Don’t assume that your partner knows what you are feeling or what your day is like. Especially if you are the mum and are at home full time, don’t keep your feelings to yourself. I have found that doing this then means a rather big eruption of feelings, when there are too many to hold in!

(6). Prepare In Advance.

As you may have noted from this blog, I love a bit of planning. However, my planning obsession really only came to its full light once I had children. Doing things in advance when you get the time, means that if everything starts to fall apart later on in the day, then you won’t feel so stressed.

Cooking the evening meal in the morning is a great example of that. Late afternoon, early evening can be a challenging time with a new baby, so if you don’t have to worry about cooking then, you can just spend time tending to the baby’s needs.

(7). Take Nana Naps.

I love an afternoon nap. Even now, a couple of times a week I will lie down for an afternoon nap when our baby and three year old are having their afternoon sleeps. It means that by the time the 5.00pm rush hits, I am not so tired and I have greater patience with the children.

(8). Readjust your standards.

Once upon a time, when I would clean my house, I would do it in one session. I could then sit back and reflect on how clean and tidy everything was. With a new baby (and 4 other children) I simply do not have the blocks of spare time to do this. I have adjusted my standards and accept that it takes me a number of days to go through the house and have all the cleaning done.

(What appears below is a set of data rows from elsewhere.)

Lemma habs_alloc m p v r : framing H d (H, r, m) ->
  alloc p H = (<[fresh (dom H) := p]> H, v) -> v = mk_ref (fresh (dom H)) 0 (length p) ->
  habs_msg (<[fresh (dom H) := p]> H) (set_hPayload v m) = set_Payload p (habs_msg H m).
Proof.
  intros (_ & Hd & Hin & Hp & Hm & _) _ ->. cbn in Hd, Hp, Hm. pose proof (is_fresh (dom H)) as Hfr.
  assert (Harr : arr_of (<[fresh (dom H) := p]> H) (addr d) = arr_of H (addr d))
    by (unfold arr_of; rewrite lookup_insert_ne; [done|intros E; by rewrite E in Hfr]).
  assert (Hl : forall w, rlen w = 0%nat \/ addr w = addr d -> load (<[fresh (dom H) := p]> H) w = load H w).
  { intros w [E|E]; [by rewrite !load_empty|]. unfold load, ref_slice. by rewrite E, Harr. }
  unfold habs_msg, set_Payload. cbn. rewrite (Hl _ Hp), (Hl _ Hm), Hd. f_equal.
  - unfold load, ref_slice, contents, arr_of. cbn [addr off rlen arr len].
    rewrite lookup_insert_eq. cbn. by rewrite Nat2Z.id, firstn_all.
  - unfold ref_slice. by rewrite Harr.
Qed.

Lemma sim_Unzip compressor :
  sim eq (hUnzip compressor)
    (m ← get_msg;
     match Unzip compressor (Payload m) with
     | Ok p => set_msg (set_Payload p)
     | Err e => set_msg (set_Payload []);; fail e
     | Panic => lift Panic | Fatal => lift Fatal | Blocked => lift Blocked
     end) (framing H d) (fun _ => True).
Proof.
  intros [[H' r] m] HP. pose proof HP as (E & _). cbn in E. subst H'. unfold hUnzip, get_msg, mbind, prog_bind, habs.
  cbn [snd Payload habs_msg]. destruct (Unzip compressor (load H (hPayload m))) as [p|e| | |]; unfold set_msg, modify, lift, fail.
  - destruct (alloc p H) as [H' v] eqn:Ha. pose proof Ha as E. unfold alloc in E. injection E as <- <-.
    do 3 eexists. split; [done|]. cbv beta iota. by rewrite (habs_alloc m p _ r HP Ha).
  - do 3 eexists. split; [done|]. by split.
  - by do 3 eexists.
  - by do 3 eexists.
  - by do 3 eexists.
Qed.

(** The whole of it, on the values. *)
Definition fields (cs : compressors) (d : slice) : prog dstate unit :=
  l ← lift (slice_range d 0 4 ≫= Uint32);
  let n := 4 in
  let nEnd := n + l in
  s ← lift (slice_range d n nEnd);
  set_msg (set_ServicePath (SliceByteToString (contents s)));;
  let n := nEnd in
  l ← lift (slice_range d n (n + 4) ≫= Uint32);
  let n := n + 4 in
  let nEnd := n + l in
  s ← lift (slice_range d n nEnd);
  set_msg (set_ServiceMethod (SliceByteToString (contents s)));;
  let n := nEnd in
  l ← lift (slice_range d n (n + 4) ≫= Uint32);
  let n := n + 4 in
  let nEnd := n + l in
  (if 0 <? l then
     s ← lift (slice_range d n nEnd);
     let '(mm, res) := decodeMetadata l s in
     set_msg (set_Metadata (Some mm));;
     lift res
   else mret tt);;
  let n := nEnd in
  _ ← lift (slice_range d n (n + 4) ≫= Uint32);
  let n := n + 4 in
  s ← lift (slice_from d n);
  set_msg (set_Payload (contents s));;
  m ← get_msg;
  if decide (CompressType (hdr m) = None_) then mret tt
  else match cs (CompressType (hdr m)) with
       | None => fail ErrUnsupportedCompressor
       | Some compressor =>
           match Unzip compressor (Payload m) with
           | Ok p => set_msg (set_Payload p)
           | Err e => set_msg (set_Payload []);; fail e
           | Panic => lift Panic | Fatal => lift Fatal | Blocked => lift Blocked
           end
       end.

Depending on how much your baby sleeps and how you have recovered from the birth, you may need to adjust your standards on things like ironing, cleaning, fancy meals etc.

(9). Get outside of the house.

Exercise and fresh air are great for you and the baby. Simply going for a short walk each day, can do wonders for your mood. It can also be quite isolating being home full time with a new baby. Join a mother’s group or find a regular social outlet that you can participate in, so you can have adult stimulation.

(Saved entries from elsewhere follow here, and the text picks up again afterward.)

(* ===== verification/Geo.v ===== *)
(** client/selector_geo.go: the selector that chooses the closest server, and
    [ConfigGeoSelector] of client/xclient.go, which installs it.

    A server publishes its location in its metadata; one without a location is
    never selected.  Distances are float64 values, so a location that parses to
    NaN or to an infinity is at a distance that compares with nothing. *)
From S2P Require Import Prelude Go UrlQuery Float64 Selectors.
Open Scope go_scope.

Record geoServer : Type := mk_geoServer { geo_Server : string; geo_lat : float; geo_lon : float }.

Record geoSelector : Type := mk_geoSelector { geo_servers : list geoServer; Latitude : float; Longitude : float }.

(** The body of the loop of [createGeoServer]: the location in the metadata. *)
Definition location (metadata : string) : option (float * float) :=
  let '(v, ok) := ParseQuery (bytes_of metadata) in
  if ok : bool then
    let latStr := UrlQuery.Get v "latitude" in
    let lonStr := UrlQuery.Get v "longitude" in
    if bool_decide (latStr = "") || bool_decide (lonStr = "") then None
    else lat ← ParseFloat latStr; lon ← ParseFloat lonStr; Some (lat, lon)
  else None.

(** [servers] in the order of the map iteration. *)
Definition createGeoServer (servers : list (string * string)) : list geoServer :=
  omap (fun '(s, metadata) => '(lat, lon) ← location metadata; Some (mk_geoServer s lat lon)) servers.

Definition newGeoSelector (servers : list (string * string)) (latitude longitude : float) : geoSelector :=
  mk_geoSelector (createGeoServer servers) latitude longitude.

Definition geo_UpdateServer (servers : list (string * string)) (s : geoSelector) : geoSelector :=
  mk_geoSelector (createGeoServer servers) (Latitude s) (Longitude s).

Section geo.
Context `{GoMath}.

Definition hsin (theta : float) : float := Pow (Sin (fdiv theta (float_of 2))) (float_of 2).

Definition radians (x : float) : float := fdiv (fmul x Pi) (float_of 180).

Definition getDistanceFrom (lat1 lon1 lat2 lon2 : float) : float :=
  let la1 := radians lat1 in
  let lo1 := radians lon1 in
  let la2 := radians lat2 in
  let lo2 := radians lon2 in
  let r := float_of 6378100 in
  let h := fadd (hsin (fsub la2 la1)) (fmul (fmul (Cos la1) (Cos la2)) (hsin (fsub lo2 lo1))) in
  fmul (fmul (float_of 2) r) (Asin (Sqrt h)).

Definition distance (s : geoSelector) (gs : geoServer) : float :=
  getDistanceFrom (Latitude s) (Longitude s) (geo_lat gs) (geo_lon gs).

(** The loop of [Select]: [server] are the names at the distance [min]. *)
Fixpoint closest (d : geoServer -> float) (gss : list geoServer) (server : list string) (min : float)
    : list string * float :=
  match gss with
  | [] => (server, min)
  | gs :: gss =>
      if flt (d gs) min then closest d gss [geo_Server gs] (d gs)
      else if feq (d gs) min then closest d gss (server ++ [geo_Server gs]) min
      else closest d gss server min
  end.

(** [r.Intn(n)] panics when [n] is not positive; [rnd] is the random number. *)
Definition Intn (rnd n : nat) : result nat := if decide (n = 0%nat) then Panic else Ok (rnd `mod` n)%nat.

Definition geo_Select (rnd : nat) (s : geoSelector) : result string :=
  match geo_servers s with
  | [] => Ok ""
  | gss =>
      match (closest (distance s) gss [] MaxFloat64).1 with
      | [x] => Ok x
      | server =>
          i ← Intn rnd (length server);
          match server !! i with Some x => Ok x | None => Panic end
      end
  end.

#[export] Instance geo_Selector : Selector geoSelector := {
  Select rnd _ s := (s, geo_Select rnd s);
  UpdateServer servers s := Ok (geo_UpdateServer servers s);
  served s := geo_Server <$> geo_servers s;
  selector_wf _ := True
}.

(** ** The loop keeps the servers at the smallest distance *)
Definition rank_le (x y : rank) : Prop := ~ rank_lt y x.

Ltac ranks :=
  repeat match goal with r : rank |- _ => destruct r as [[? ?] ?] end;
  unfold rank_le, rank_lt in *; simplify_eq; try lia.

Lemma rank_le_antisym x y : rank_le x y -> rank_le y x -> x = y.
Proof. ranks. intros. f_equal; [f_equal|]; lia. Qed.

Lemma closest_spec d gss server min m : frank min = Some m ->
  exists m', frank (closest d gss server min).2 = Some m' /\ rank_le m' m /\
    (m' = m \/ exists g, g ∈ gss /\ frank (d g) = Some m') /\
    (forall g k, g ∈ gss -> frank (d g) = Some k -> rank_le m' k) /\
    (closest d gss server min).1 =
      (if decide (m' = m) then server else []) ++ (geo_Server <$> filter (fun g => frank (d g) = Some m') gss).
Proof.
  revert server min m. induction gss as [|g gss IH]; intros server min m Hm; cbn [closest].
  - exists m. split_and!; [done|ranks|by left|by intros ? ? ?%elem_of_nil|].
    by rewrite decide_True, app_nil_r.
  - destruct (flt (d g) min) eqn:Hlt; [|destruct (feq (d g) min) eqn:Heq].
    + apply flt_rank in Hlt as (a & b & Ha & Hb & Hab). assert (b = m) as -> by congruence.
      destruct (IH [geo_Server g] (d g) a Ha) as (m' & H1 & H2 & H3 & H4 & H5).
      exists m'. split_and!; [done|clear - H2 Hab; ranks| | |].
      * destruct H3 as [->|(g' & Hg' & Hr)]; right; [exists g|exists g']; (split; [set_solver|done]).
      * intros g' k [->|Hg']%elem_of_cons Hk; [|by eapply H4]. assert (k = a) as -> by congruence. done.
      * rewrite H5, (decide_False (P := m' = m)) by (clear - H2 Hab; intros ->; ranks). rewrite filter_cons.
        destruct (decide (m' = a)) as [->|Hne]; [by rewrite decide_True by done|].
        rewrite decide_False by congruence. done.
    + apply feq_rank in Heq as (a & Ha & Hb). assert (a = m) as -> by congruence.
      destruct (IH (server ++ [geo_Server g]) min m Hm) as (m' & H1 & H2 & H3 & H4 & H5).
      exists m'. split_and!; [done|done| | |].
      * destruct H3 as [->|(g' & Hg' & Hr)]; [by left|right; exists g'; split; [set_solver|done]].
      * intros g' k [->|Hg']%elem_of_cons Hk; [|by eapply H4]. by assert (k = m) as -> by congruence.
      * rewrite H5, filter_cons. destruct (decide (m' = m)) as [->|Hne].
        -- rewrite decide_True by done. cbn. by rewrite <- app_assoc.
        -- by rewrite decide_False by congruence.
    + destruct (IH server min m Hm) as (m' & H1 & H2 & H3 & H4 & H5).
      assert (Hg : forall k, frank (d g) = Some k -> rank_le m' k /\ k <> m').
      { intros k Hk. assert (rank_le m k) as H0.
        { intros Hkm. rewrite (proj2 (flt_rank _ _)) in Hlt; [done|by exists k, m]. }
        assert (k <> m) as H6. { intros ->. rewrite (proj2 (feq_rank _ _)) in Heq; [done|by exists m]. }
        split; [clear - H2 H6 H0; ranks|]. intros ->. by apply H6, rank_le_antisym. }
      exists m'. split_and!; [done|done| | |].
      * destruct H3 as [->|(g' & Hg' & Hr)]; [by left|right; exists g'; split; [set_solver|done]].
      * intros g' k [->|Hg']%elem_of_cons Hk; [by apply Hg|by eapply H4].
      * rewrite H5, filter_cons, (decide_False (P := frank (d g) = Some m')); [done|].
        intros Hk. by apply Hg in Hk as [_ ?].
Qed.

(** A server at a distance that is a number up to the largest, with none
    closer. *)
Definition nearest (s : geoSelector) (gs : geoServer) : Prop :=
  flt MaxFloat64 (distance s gs) = false /\ feq (distance s gs) (distance s gs) = true /\
  Forall (fun gs' => flt (distance s gs') (distance s gs) = false) (geo_servers s).

#[export] Instance nearest_dec s gs : Decision (nearest s gs).
Proof. unfold nearest. apply _. Defined.

Lemma flt_false x y a b : frank x = Some a -> frank y = Some b -> flt x y = false <-> rank_le b a.
Proof.
  intros Ha Hb. unfold rank_le. rewrite <- not_true_iff_false, flt_rank. split.
  - intros H1 H2. apply H1. eauto.
  - intros H1 (a' & b' & Ha' & Hb' & H2). by assert (a' = a) as -> by congruence; assert (b' = b) as -> by congruence.
Qed.

Lemma filter_ext_in {A} (P Q : A -> Prop) `{!forall x, Decision (P x), !forall x, Decision (Q x)} (l : list A) :
  (forall x, x ∈ l -> P x <-> Q x) -> filter P l = filter Q l.
Proof.
  induction l as [|x l IH]; intros Hl; [done|]. rewrite !filter_cons, IH by set_solver.
  assert (P x <-> Q x) as Hx by (apply Hl; left). do 2 case_decide; tauto.
Qed.

Lemma nearest_rank s g m : frank MaxFloat64 = Some m ->
  nearest s g <-> exists k, frank (distance s g) = Some k /\ rank_le k m /\
    forall g' k', g' ∈ geo_servers s -> frank (distance s g') = Some k' -> rank_le k k'.
Proof.
  intros Hm. unfold nearest. rewrite Forall_forall, feq_rank. split.
  - intros (H1 & (k & Hk & _) & H3). exists k. split_and!; [done|by eapply flt_false|].
    intros g' k' Hg' Hk'. eapply flt_false; [| |by apply H3]; done.
  - intros (k & Hk & H1 & H2). split_and!; [by eapply flt_false|by exists k|].
    intros g' Hg'. apply not_true_iff_false. rewrite flt_rank. intros (a & b & Ha & Hb & Hab).
    assert (b = k) as -> by congruence. by apply (H2 g' a Hg' Ha).
Qed.

Lemma closest_nearest s :
  (closest (distance s) (geo_servers s) [] MaxFloat64).1 = geo_Server <$> filter (nearest s) (geo_servers s).
Proof.
  destruct (closest_spec (distance s) (geo_servers s) [] MaxFloat64 _ eq_refl) as (m' & _ & H2 & H3 & H4 & ->).
  case_decide; cbn [app]; f_equal; apply filter_ext_in; intros g Hg; rewrite (nearest_rank s g _ eq_refl).
  all: split; [intros Hk; exists m'; eauto|intros (k & Hk & Hkm & Hmin)].
  all: rewrite Hk; f_equal; apply rank_le_antisym; [|by apply (H4 g k)].
  - by subst m'.
  - destruct H3 as [->|(g' & Hg' & Hr)]; [done|by apply (Hmin g' m')].
Qed.

(** ** What is selected *)

(** C36: the geographic selector selects, by the random number, one of the
    servers at the smallest distance; with servers of which none has a distance
    that is a number it panics, and this happens exactly then. *)
Theorem geo_Select_nearest rnd s :
  geo_Select rnd s =
    match geo_servers s, filter (nearest s) (geo_servers s) with
    | [], _ => Ok ""
    | _, [] => Panic
    | _, near => match near !! (rnd `mod` length near)%nat with Some g => Ok (geo_Server g) | None => Panic end
    end.
Proof.
  unfold geo_Select. pose proof (closest_nearest s) as Hc.
  destruct (geo_servers s) as [|g0 gss] eqn:Hs; [done|]. rewrite Hc. clear Hc.
  destruct (filter (nearest s) (g0 :: gss)) as [|g1 [|g2 near0]]; [done|done|].
  set (near := g1 :: g2 :: near0). transitivity (i ← Intn rnd (length (geo_Server <$> near));
    match (geo_Server <$> near) !! i with Some x => Ok x | None => Panic end); [done|].
  unfold Intn. rewrite length_fmap, decide_False by done. cbn [mbind result_bind].
  rewrite list_lookup_fmap. by destruct (near !! _).
Qed.

(** ** Locations that are not numbers *)
Lemma fadd_NaN x : fadd NaN x = NaN /\ fadd x NaN = NaN.
Proof. by destruct x. Qed.
Lemma fsub_NaN x : fsub NaN x = NaN /\ fsub x NaN = NaN.
Proof. by destruct x. Qed.
Lemma fmul_NaN x : fmul NaN x = NaN /\ fmul x NaN = NaN.
Proof. by destruct x. Qed.

Context `{!GoMathLaws}.

Lemma hsin_NaN : hsin NaN = NaN.
Proof. unfold hsin. change (fdiv NaN _) with NaN. rewrite Sin_NaN. by rewrite Pow_NaN. Qed.

(** A latitude that is NaN or infinite is at no distance. *)
Lemma distance_no_number lat1 lon1 lat2 lon2 :
  lat2 = NaN \/ (exists b, lat2 = Inf b) -> getDistanceFrom lat1 lon1 lat2 lon2 = NaN.
Proof.
  intros Hl. unfold getDistanceFrom.
  assert (Hr : radians lat2 = NaN \/ exists b, radians lat2 = Inf b).
  { destruct Hl as [->|[b ->]]; [by left|right; exists b; by destruct b]. }
  assert (Hc : Cos (radians lat2) = NaN) by (destruct Hr as [->|[b ->]]; auto using Cos_NaN, Cos_Inf).
  rewrite Hc, (proj2 (fmul_NaN _)), (proj1 (fmul_NaN _)), (proj2 (fadd_NaN _)).
  change (Sqrt NaN) with NaN. rewrite Asin_NaN. by apply fmul_NaN.
Qed.

(** One server that publishes a latitude that is not a number is never
    selected, and a client that knows no other panics at every selection. *)
Lemma geo_Select_no_number rnd s : geo_servers s <> [] ->
  Forall (fun g => geo_lat g = NaN \/ exists b, geo_lat g = Inf b) (geo_servers s) -> geo_Select rnd s = Panic.
Proof.
  intros Hne Hall. rewrite geo_Select_nearest. destruct (geo_servers s) as [|g0 gss] eqn:Hs; [done|].
  rewrite <- Hs in Hall |- *. destruct (filter (nearest s) (geo_servers s)) as [|g near] eqn:Hf; [done|].
  assert (Hg : g ∈ filter (nearest s) (geo_servers s)) by (rewrite Hf; left).
  apply list_elem_of_filter in Hg as [(_ & Hd & _) Hin]. rewrite Forall_forall in Hall.
  revert Hd. unfold distance. by rewrite distance_no_number by auto.
Qed.

Lemma geo_nan_panics rnd la lo :
  geo_Select rnd (newGeoSelector [("tcp@a:1", "latitude=nan&longitude=0"); ("tcp@b:1", "")] la lo) = Panic.
Proof.
  apply geo_Select_no_number.
  - unfold newGeoSelector. cbn [geo_servers]. vm_compute. done.
  - constructor; [by left|constructor].
Qed.
End geo.

Lemma createGeoServer_served order k : k ∈ geo_Server <$> createGeoServer order -> k ∈ order.*1.
Proof.
  intros (g & -> & Hg)%list_elem_of_fmap. apply list_elem_of_omap in Hg as ([s v] & Hkv & Hg).
  destruct (location v) as [[la lo]|]; [|done]. injection Hg as <-. apply list_elem_of_fmap. by exists (s, v).
Qed.

(** A selection is one of the servers that were given, so the geographic
    selector can stand behind the interface of a client. *)
#[export] Instance geo_SelectorLaws `{GoMath} : SelectorLaws geoSelector.
Proof.
  split.
  - intros rnd r s s' k _. cbn. intros [= <- <-]. split_and!; [done..|]. intros x Hx.
    rewrite geo_Select_nearest in Hx.
    destruct (geo_servers s) as [|g0 gss] eqn:Hs; [left; congruence|]. right. rewrite <- Hs in *.
    destruct (filter (nearest s) (geo_servers s)) as [|g near] eqn:Hf; [done|].
    cbv zeta in Hx. case_match eqn:Hy; [|done]. injection Hx as <-.
    apply list_elem_of_lookup_2 in Hy. rewrite <- Hf in Hy. apply list_elem_of_filter in Hy as [_ Hy].
    by apply list_elem_of_fmap_2.
  - intros order s s' _. cbn. intros [= <-]. split; [|done]. apply createGeoServer_served.
Qed.

(** The documented special cases can all hold. *)
Definition on_number (x : float) : float :=
  match x with S754_nan | S754_infinity _ => NaN | _ => x end.

#[export] Instance toy_math : GoMath := {
  Sin := on_number; Cos := on_number; Asin := on_number; Pow x _ := fmul x x
}.

#[export] Instance toy_math_laws : GoMathLaws.
Proof. split; try done; by intros []. Qed.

(10). Acknowledge your work.

When you have a little baby, it is important that you acknowledge all the things that you have managed to achieve in a day. Don’t focus on what didn’t get done. Kathy at Zucchini in Bikinis wrote a great post on this issue called Achievement.

At the moment with our little baby if I manage to get the children to school with a healthy lunch and on time, cook a decent meal, complete the after school activities and do a load of washing, it is a great day.

I have to remind myself not to worry about the pile of ironing waiting for me, dusting which needs to be done, oven which needs to be cleaned, toy cupboard which needs reorganising etc etc! Having a new baby is a time in our life when completing the essential tasks is a great achievement.

What coping strategies would you offer a new parent?